If 404 Not Found response status, or other unexpected status, is returned, the client should proceed with the assumption that the registry does not implement V2 of the API.

Pulling An Image

An "image" is a combination of a JSON manifest and individual layer files. The process of pulling an image centers around retrieving these two components.

The first step in pulling an image is to retrieve the manifest. For reference, the relevant manifest fields for the registry are the following:

field description
name The name of the image.
tag The tag for this version of the image.
fsLayers A list of layer descriptors (including tarsum)
signature A JWS used to verify the manifest content

For more information about the manifest format, please see docker/docker#8093.

When the manifest is in hand, the client must verify the signature to ensure the names and layers are valid.

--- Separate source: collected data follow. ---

(* ===== verification/ShPrint.v ===== *)
(** Printing commands, and that the parser of the shell reads them back. *)

From S2P Require Import Prelude Sh ShParse.

(** ** Commands as text *)

Inductive scmd :=
| SExec (argv : list (list Z))
| SRedir (c : scmd) (file : list Z) (mode fd : Z)
| SPipe (left right : scmd)
| SList (left right : scmd)
| SBack (c : scmd).

(** A parsed command with the words themselves in place of the pointers. *)
Fixpoint erase (c : cmd) : scmd :=
  match c with
  | Execcmd argv => SExec (text <$> argv)
  | Redircmd c f md fd => SRedir (erase c) (text f) md fd
  | Pipecmd l r => SPipe (erase l) (erase r)
  | Listcmd l r => SList (erase l) (erase r)
  | Backcmd c => SBack (erase c)
  end.

Definition tok (w : list Z) : list Z := w ++ [32].
Definition pr_redir (f : list Z) (md : Z) : list Z := tok [if md =? O_RDONLY then LT else GT] ++ tok f.
Definition paren (b : bool) (s : list Z) : list Z := if b then s else tok [LPAR] ++ s ++ tok [RPAR].

(** Level 0 is what [parseexec] reads, 1 [parsepipe], 2 a part of a list and 3
    [parseline]; parentheses where the level asks for them. *)
Fixpoint pr (lvl : nat) (c : scmd) : list Z :=
  match c with
  | SExec argv => concat (tok <$> argv)
  | SRedir c f md _ => pr 0 c ++ pr_redir f md
  | SPipe l r => paren (1 <=? lvl)%nat (pr 0 l ++ tok [BAR] ++ pr 1 r)
  | SList l r => paren (3 <=? lvl)%nat (pr 2 l ++ tok [SEMI] ++ pr 3 r)
  | SBack c => paren (2 <=? lvl)%nat (pr 2 c ++ tok [AMP])
  end.

Definition good_word (w : list Z) : Prop := w <> [] /\ forallb wordchar w = true.

(** What can be typed: words, at most nine of them in a row, and the two kinds
    of redirections. *)
Fixpoint typable (c : scmd) : Prop :=
  match c with
  | SExec argv => Forall good_word argv /\ (length argv < MAXARGS)%nat
  | SRedir c f md fd => typable c /\ good_word f /\ (md = O_RDONLY /\ fd = 0 \/ md = Z.lor O_WRONLY O_CREATE /\ fd = 1)
  | SPipe l r | SList l r => typable l /\ typable r
  | SBack c => typable c
  end.

(** ** Reading tokens *)

(** The rest of a line starts with a token, or is empty. *)
Definition clean (k : list Z) : Prop := match k with c :: _ => isin whitespace c = false | [] => True end.
Definition starts_in (l : list Z) (k : list Z) : Prop := match k with c :: _ => isin l c = true | [] => True end.

Lemma isin_all (p : Z -> bool) l c : isin l c = true -> forallb p l = true -> p c = true.
Proof. rewrite isin_spec, forallb_forall. intros Hin Hp. by apply Hp, list_elem_of_In. Qed.

Lemma skipws_clean k : clean k -> skipws k = k.
Proof. destruct k as [|c k]; [done|]. cbn. by intros ->. Qed.

Lemma skipws_space k : clean k -> skipws (32 :: k) = k.
Proof. intros Hk. cbn. by apply skipws_clean. Qed.

Lemma wordchar_not_ws c : wordchar c = true -> isin whitespace c = false.
Proof. unfold wordchar. intros [H1%negb_true_iff _]%andb_true_iff. done. Qed.
Lemma wordchar_not_sym c l : wordchar c = true -> (forall x, x ∈ l -> x ∈ symbols) -> isin l c = false.
Proof.
  unfold wordchar. intros [_ H2%negb_true_iff]%andb_true_iff Hl. apply not_true_is_false. intros Hin%isin_spec%Hl%isin_spec. congruence.
Qed.

Lemma skipword_word w k : forallb wordchar w = true -> skipword (w ++ 32 :: k) = 32 :: k.
Proof.
  induction w as [|c w IH]; [done|]. cbn. fold (wordchar c). intros [-> Hw]%andb_true_iff. by apply IH.
Qed.

Lemma gettoken_word w k :
  good_word w -> clean k -> gettoken (tok w ++ k) = Ok ((WORD, w ++ 32 :: k, 32 :: k), k).
Proof.
  intros [Hne Hw] Hk. unfold tok. rewrite <- app_assoc. cbn [app]. rewrite gettoken_eq. unfold token.
  destruct w as [|c w]; [done|]. assert (Hw' := Hw). cbn in Hw'. apply andb_true_iff in Hw' as [Hc _].
  rewrite skipws_clean by (cbn; by apply wordchar_not_ws). cbn [app].
  rewrite wordchar_not_sym by (done || (intros x; unfold symbols; rewrite !elem_of_cons; unfold BAR, LPAR, RPAR, SEMI, AMP, LT; tauto)).
  rewrite (proj2 (Z.eqb_neq c GT)) by (intros ->; by vm_compute in Hc).
  change (c :: w ++ 32 :: k) with ((c :: w) ++ 32 :: k). rewrite skipword_word by done. cbn [snd]. by rewrite skipws_space.
Qed.

Lemma gettoken_sym c k :
  isin [BAR; LPAR; RPAR; SEMI; AMP; LT; GT] c = true -> clean k ->
  exists q e, gettoken (tok [c] ++ k) = Ok ((c, q, e), k).
Proof.
  intros Hc Hk. cbn [tok app]. rewrite gettoken_eq. unfold token.
  assert (Hws : isin whitespace c = false).
  { apply negb_true_iff. by apply (isin_all (fun c => negb (isin whitespace c)) _ c Hc). }
  rewrite skipws_clean by done. destruct (isin [BAR; LPAR; RPAR; SEMI; AMP; LT] c) eqn:Hs.
  - eexists _, _. cbn [snd]. by rewrite skipws_space.
  - assert (c = GT) as ->.
    { apply (isin_all (fun c => isin [BAR; LPAR; RPAR; SEMI; AMP; LT] c || (c =? GT))) in Hc; [|done].
      rewrite Hs in Hc. by apply Z.eqb_eq in Hc. }
    rewrite Z.eqb_refl. change (32 =? GT) with false. eexists _, _. cbn [snd]. by rewrite skipws_space.
Qed.

Lemma gettoken_end : gettoken [] = Ok ((0, [], []), []).
Proof. done. Qed.

Lemma peek_clean toks k : clean k -> peek toks k = Ok (match k with c :: _ => isin toks c | [] => false end, k).
Proof. intros Hk. rewrite peek_eq. by rewrite skipws_clean. Qed.

Lemma clean_tok w k : good_word w -> clean (tok w ++ k).
Proof.
  intros [Hne Hw]. destruct w as [|c w]; [done|]. cbn in *. apply andb_true_iff in Hw as [Hc _]. by apply wordchar_not_ws.
Qed.
Lemma peek_tok toks w k :
  good_word w -> (forall x, x ∈ toks -> x ∈ symbols) -> peek toks (tok w ++ k) = Ok (false, tok w ++ k).
Proof.
  intros Hw Ht. rewrite peek_clean by by apply clean_tok. destruct Hw as [Hne Hw]. destruct w as [|c w]; [done|]. cbn in *.
  apply andb_true_iff in Hw as [Hc _]. by rewrite wordchar_not_sym.
Qed.

(** ** Reading commands *)

Definition sredir : Type := list Z * Z * Z.
Definition rtext (r : redir) : sredir := (text (rfile r), rmode r, rfd r).
Definition pr_redirs (rs : list sredir) : list Z := concat ((fun '(f, md, _) => pr_redir f md) <$> rs).
Definition good_redir (r : sredir) : Prop :=
  let '(f, md, fd) := r in
  good_word f /\ (md = O_RDONLY /\ fd = 0 \/ md = Z.lor O_WRONLY O_CREATE /\ fd = 1).

(** What may follow a command of each level. *)
Definition after_exec : list Z := [BAR; RPAR; AMP; SEMI].
Definition after_pipe : list Z := [RPAR; AMP; SEMI].
Definition after_back : list Z := [RPAR; SEMI].
Definition after_line : list Z := [RPAR].

Lemma starts_clean l k : starts_in l k -> forallb (fun c => negb (isin whitespace c)) l = true -> clean k.
Proof.
  destruct k as [|c k]; [done|]. cbn. intros Hc Hl. apply negb_true_iff. by apply (isin_all _ _ _ Hc Hl).
Qed.

Lemma peek_starts l toks b k :
  starts_in l k -> forallb (fun c => negb (isin whitespace c)) l = true ->
  forallb (fun c => eqb (isin toks c) b) l = true -> k <> [] \/ b = false -> peek toks k = Ok (b, k).
Proof.
  intros Hs Hl Hb Hk. rewrite peek_clean by by eapply starts_clean. destruct k as [|c k]; [by destruct Hk as [?| ->]|].
  do 2 f_equal. apply eqb_prop. by apply (isin_all (fun c => eqb (isin toks c) b) _ c Hs).
Qed.

Lemma starts_weaken l l' k : starts_in l k -> forallb (isin l') l = true -> starts_in l' k.
Proof. destruct k as [|c k]; [done|]. cbn. intros Hc Hl. by apply (isin_all (isin l') _ c Hc). Qed.

Lemma peek_sym toks c k b :
  isin [BAR; LPAR; RPAR; SEMI; AMP; LT; GT] c = true -> isin toks c = b -> peek toks (tok [c] ++ k) = Ok (b, tok [c] ++ k).
Proof.
  intros Hc <-. rewrite peek_clean; [done|]. cbn. apply negb_true_iff.
  by apply (isin_all (fun c => negb (isin whitespace c)) _ c Hc).
Qed.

Once confirmed, the client will then use the tarsums to download the individual layers. Layers are stored in as blobs in the V2 registry API, keyed by their tarsum digest.

The API details follow.

Pulling an Image Manifest

The image manifest can be fetched with the following url:

GET /v2/<name>/manifests/<tag>

The "name" and "tag" parameter identify the image and are required.

A 404 Not Found response will be returned if the image is unknown to the registry. If the image exists and the response is successful, the image manifest will be returned, with the following format (see #8093 for details):

{
   "name": <name>,
   "tag": <tag>,
   "fsLayers": [
      {
         "blobSum": <tarsum>
      },
      ...
    ]
   ],
   "history": <v1 images>,
   "signature": <JWS>
}

The client should verify the returned manifest signature for authenticity before fetching layers.

Pulling a Layer

Layers are stored in the blob portion of the registry, keyed by tarsum digest. Pulling a layer is carried out by a standard http request. The URL is as follows:

GET /v2/<name>/blobs/<tarsum>

Access to a layer will be gated by the name of the repository but is identified uniquely in the registry by tarsum. The tarsum parameter is an opaque field, to be interpreted by the tarsum library.

This endpoint may issue a 307 (302 for <HTTP 1.1) redirect to another service for downloading the layer and clients should be prepared to handle redirects.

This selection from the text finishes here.